La corruzione (1963)
8/10
The anatomy of corruption - the unpleasantness of reality
21 November 2023
Stefano is a young man leaving school with a regular diploma, the only son and heir of a wealthy publishing business in Milan, but he has no mother. She is chronically ill lying in hospital, and his father doesn't want to see her. He confesses he started hating her when they married. Stefano decides for a different course of life than the father's wealth and success, and decides to become a priest. The father doesn't object, but brings his son out on a yachting tour to the islands without telling him that his mistress is following them on board. We soon understand that the father's intention is to let his mistress seduce his son, to make him enter another state of mind, which she does. He tries to escape but fails, the father brings him back to Milan where he has a traumatic experience at the father's business, which leaves him devastated.

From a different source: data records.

(** ** The key file *)

Module KeyFileFacts.
Import KeyFile.
Section KeyFileFacts.
Context {F : Fernet} {D : Disk} {C : Crypt32} {K : FernetKeys F}.
Context {DS : DiskSpec D} {KS : KeySpec C K}.

Lemma triple_inv {X Y Z} (a a' : X) (b b' : Y) (c c' : Z) :
  (a, b, c) = (a', b', c') → a = a' ∧ b = b' ∧ c = c'.
Proof.
  intros Heq. split; [exact (f_equal (λ t, t.1.1) Heq)|].
  split; [exact (f_equal (λ t, t.1.2) Heq)|exact (f_equal snd Heq)].
Qed.

Lemma key_truthy b k : Fernet_new b = Some k → truthy (Some b) = true.
Proof. destruct b; [|done]. by rewrite key_not_empty. Qed.

Lemma truthy_Some (o : option bytes) :
  truthy o = true → ∃ b, o = Some b ∧ b ≠ [].
Proof. destruct o as [[|x b]|]; try done. intros _. by exists (x :: b). Qed.

Lemma move_old_key_present d : exists_ KEY_FILE d = true → move_old_key d = d.
Proof. intros He. unfold move_old_key. by rewrite He, andb_false_r. Qed.

(** A disk whose key file holds [k] gives [k], and is left alone. *)
Lemma load_key_holds k d w : holds_key k d → load_key d w = (Some k, d, w).
Proof.
  intros (He & stored & Hr & Hcase). unfold load_key.
  rewrite (makedirs_exists d He), (move_old_key_present d He).
  unfold read_key. cbv zeta. rewrite He, Hr.
  destruct Hcase as [(u & Hu & Hne & Hk)|(Hu & Hk & Hp)].
  - rewrite Hu. destruct u as [|x u]; [done|]. cbn [truthy negb default from_option id].
    by rewrite Hk.
  - rewrite Hu, Hk, Hp. rewrite (key_truthy _ _ Hk). cbn [negb default from_option id].
    by rewrite Hk.
Qed.

Lemma written_key_holds k kb d d' :
  Fernet_new kb = Some k →
  write KEY_FILE (if truthy (_win_protect kb) then default [] (_win_protect kb) else kb) d
  = Done d' →
  holds_key k d'.
Proof.
  intros Hk Hw. apply write_read in Hw as [Hr He]. split; [done|].
  eexists. split; [exact Hr|].
  destruct (truthy (_win_protect kb)) eqn:Hp.
  - left. apply truthy_Some in Hp as (p & Hp & _). rewrite Hp. simpl.
    exists kb. split; [by apply unprotect_protect|]. split; [|done].
    intros ->. by rewrite key_not_empty in Hk.
  - right. split; [|done]. apply key_is_no_blob. by rewrite Hk.
Qed.

(** When the [try] block completes, the key file holds the key it
    returns. *)
Lemma load_key_leaves k d w d1 w1 :
  load_key d w = (Some k, d1, w1) → holds_key k d1.
Proof.
  unfold load_key. destruct (makedirs d) as [d0|d0]; [|done].
  generalize (move_old_key d0). clear d d0. intros d.
  unfold read_key. cbv zeta. destruct (exists_ KEY_FILE d) eqn:He.
  2:{ cbn [truthy negb].
      destruct (write _ _ d) as [d3|d3] eqn:Hw; [|done]. intros (Hk & <- & <-)%triple_inv.
      by eapply written_key_holds. }
  destruct (read KEY_FILE d) as [stored|] eqn:Hr; [|done].
  destruct (truthy (_win_unprotect stored)) eqn:Hu.
  { rewrite Hu. cbn [negb]. intros (Hk & <- & <-)%triple_inv.
    apply truthy_Some in Hu as (u & Hu & Hne). rewrite Hu in Hk. simpl in Hk.
    split; [done|]. exists stored. split; [done|]. left. by exists u. }
  destruct (Fernet_new stored) as [k0|] eqn:Hk0.
  2:{ cbn [truthy negb].
      destruct (write _ _ d) as [d3|d3] eqn:Hw; [|done]. intros (Hk & <- & <-)%triple_inv.
      by eapply written_key_holds. }
  destruct (truthy (_win_protect stored)) eqn:Hp.
  - destruct (write KEY_FILE (default [] (_win_protect stored)) d) as [d'|d'] eqn:Hw.
    + rewrite (key_truthy _ _ Hk0). cbn [negb default from_option id].
      intros (Hk & <- & <-)%triple_inv. eapply (written_key_holds k stored); [done|].
      by rewrite Hp.
    + cbn [truthy negb].
      destruct (write _ _ d') as [d3|d3] eqn:Hw'; [|done]. intros (Hk & <- & <-)%triple_inv.
      by eapply written_key_holds.
  - rewrite (key_truthy _ _ Hk0). cbn [negb default from_option id].
    intros (Hk & <- & <-)%triple_inv. split; [done|]. exists stored. split; [done|]. right. done.
Qed.

(** X20.  The key outlives the process.  When the first call of [_get_fernet]
    in a process gets its key from the [try] block (it did not fall
    back to a key kept in memory only), the first call in any later
    process that finds the disk as this one left it gets the same key,
    without writing to the disk and without reading the random source. *)
Theorem key_survives_restart (k : key) (d d1 : disk) (w w1 : world) :
  _FERNET w = None →
  load_key d w = (Some k, d1, w1) →
  _get_fernet d w = (Some k, d1, set_fernet (Some k) w1)
  ∧ ∀ w2, _FERNET w2 = None →
          _get_fernet d1 w2 = (Some k, d1, set_fernet (Some k) w2).
Proof.
  intros Hf Hload. split.
  - unfold _get_fernet. by rewrite Hf, Hload.
  - intros w2 Hf2. unfold _get_fernet. rewrite Hf2.
    by rewrite (load_key_holds k d1 w2 (load_key_leaves _ _ _ _ _ Hload)).
Qed.

(** X21.  A key file whose wrapped content is no key is never repaired: the
    first call of [_get_fernet] leaves the disk as it is and works with
    a key from the random source that is kept in memory only, so what
    one process encrypts the next cannot decrypt. *)
Theorem wrapped_garbage_is_kept (d : disk) (w : world) (stored u : bytes) :
  _FERNET w = None →
  exists_ KEY_FILE d = true →
  read KEY_FILE d = Some stored →
  _win_unprotect stored = Some u →
  u ≠ [] →
  Fernet_new u = None →
  _get_fernet d w
  = (Fernet_new (generate_key (ticks w)), d,
     match Fernet_new (generate_key (ticks w)) with
     | Some f => set_fernet (Some f) (tick w)
     | None => tick w
     end).
Proof.
  intros Hf He Hr Hu Hne Hk. unfold _get_fernet, load_key. rewrite Hf.
  rewrite (makedirs_exists d He), (move_old_key_present d He).
  unfold read_key. cbv zeta. rewrite He, Hr, Hu. destruct u as [|x u]; [done|].
  cbn [truthy negb default from_option id]. rewrite Hk.
  by destruct (Fernet_new (generate_key (ticks w))).
Qed.

Context {R : Reliable D}.

(** X22.  The key file of an earlier release is adopted.  With a valid key at
    the old place and no key file at the new one, on a disk that does
    not fail, the first call of [_get_fernet] works with that key,
    without reading the random source; afterwards the old file is gone
    and the new one holds the key, wrapped where the data protection
    works. *)
Theorem legacy_key_is_moved (d : disk) (w : world) (old_key : bytes) (k : key) :
  _FERNET w = None →
  exists_ KEY_FILE_OLD d = true →
  exists_ KEY_FILE d = false →
  read KEY_FILE_OLD d = Some old_key →
  Fernet_new old_key = Some k →
  ∃ d', _get_fernet d w = (Some k, d', set_fernet (Some k) w)
    ∧ exists_ KEY_FILE_OLD d' = false
    ∧ holds_key k d'
    ∧ ∃ stored, read KEY_FILE d' = Some stored
        ∧ (_win_unprotect stored = Some old_key ∨ stored = old_key).
Proof.
  intros Hf Hold Hnew Hr Hk.
  destruct (makedirs_done d) as [d0 Hm].
  destruct (makedirs_keeps _ _ KEY_FILE_OLD Hm) as [He0 Hr0].
  destruct (makedirs_keeps _ _ KEY_FILE Hm) as [Hn0 _].
  set (protected := if truthy (_win_protect old_key)
                    then default [] (_win_protect old_key) else old_key).
  destruct (write_done KEY_FILE protected d0) as [d1 Hw].
  destruct (remove_done KEY_FILE_OLD d1) as [d2 Hrm].
  assert (Hmove : move_old_key d0 = d2).
  { unfold move_old_key. rewrite He0, Hold, Hn0, Hnew, Hr0, Hr. cbn [andb negb].
    fold protected. by rewrite Hw, Hrm. }
  assert (Hholds1 : holds_key k d1) by (by eapply written_key_holds).
  destruct (remove_other _ KEY_FILE _ _ Hrm) as [He2 Hr2]; [done|].
  assert (Hholds : holds_key k d2).
  { destruct Hholds1 as (He & stored & Hs & Hcase). split; [congruence|].
    exists stored. split; [congruence|done]. }
  exists d2. split; [|split; [by eapply remove_gone|split; [done|]]].
  - unfold _get_fernet. rewrite Hf. unfold load_key at 1. rewrite Hm, Hmove.
    pose proof (load_key_holds k d2 w Hholds) as Hl. unfold load_key in Hl.
    rewrite (makedirs_exists d2 (proj1 Hholds)) in Hl.
    rewrite (move_old_key_present d2 (proj1 Hholds)) in Hl.
    destruct (read_key d2) as [[kb|] d3]; [|done].
    destruct (negb (truthy kb)).
    + destruct (write _ _ d3); apply triple_inv in Hl as (Hk' & _ & Hw'); [|done].
      exfalso. clear -Hw'. destruct w. unfold tick in Hw'. simpl in Hw'.
      injection Hw' as Ht. lia.
    + by apply triple_inv in Hl as (-> & <- & _).
  - apply write_read in Hw as [Hrd _]. exists protected. split; [congruence|].
    unfold protected. destruct (truthy (_win_protect old_key)) eqn:Hp; [|by right].
    left. apply truthy_Some in Hp as (p & Hp & _). rewrite Hp. simpl.
    by apply unprotect_protect.
Qed.

End KeyFileFacts.
End KeyFileFacts.

(** ** The sample disk keeps the contract of the file system *)

Module FixtureFacts.
Import KeyFile Fixture.

Local Open Scope N_scope.

#[global] Instance disk_spec : DiskSpec plain_disk.
Proof.
  split.
  - intros d d' p [= ->]. done.
  - intros d _. done.
  - intros p b d d' [= <-]. destruct p; simpl; done.
  - intros p q b d d' [= <-] Hpq. destruct p, q; done.
  - intros p d d' [= <-]. destruct p; done.
  - intros p q d d' [= <-] Hpq. destruct p, q; done.
Qed.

We never learn if Stefano really entered the monastery or if he continued the relationship with the mistress, but we do learn that he saw through all the hollowness of his father's career and was thoroughly disgusted, as if another opportunity for him could be to throw himself out of the window of his father's office.

The acting is splendid, the psychological battle over the son's soul between father and son is brilliantly exposed, while the mistress' character totally void of morals is more plain and superficial. It's a rather morose film of a fine son being totally disillusioned about his own father, and no women can help him, least of all his hypochondriac mother, so maybe he really should enter that monastery and have done with it all.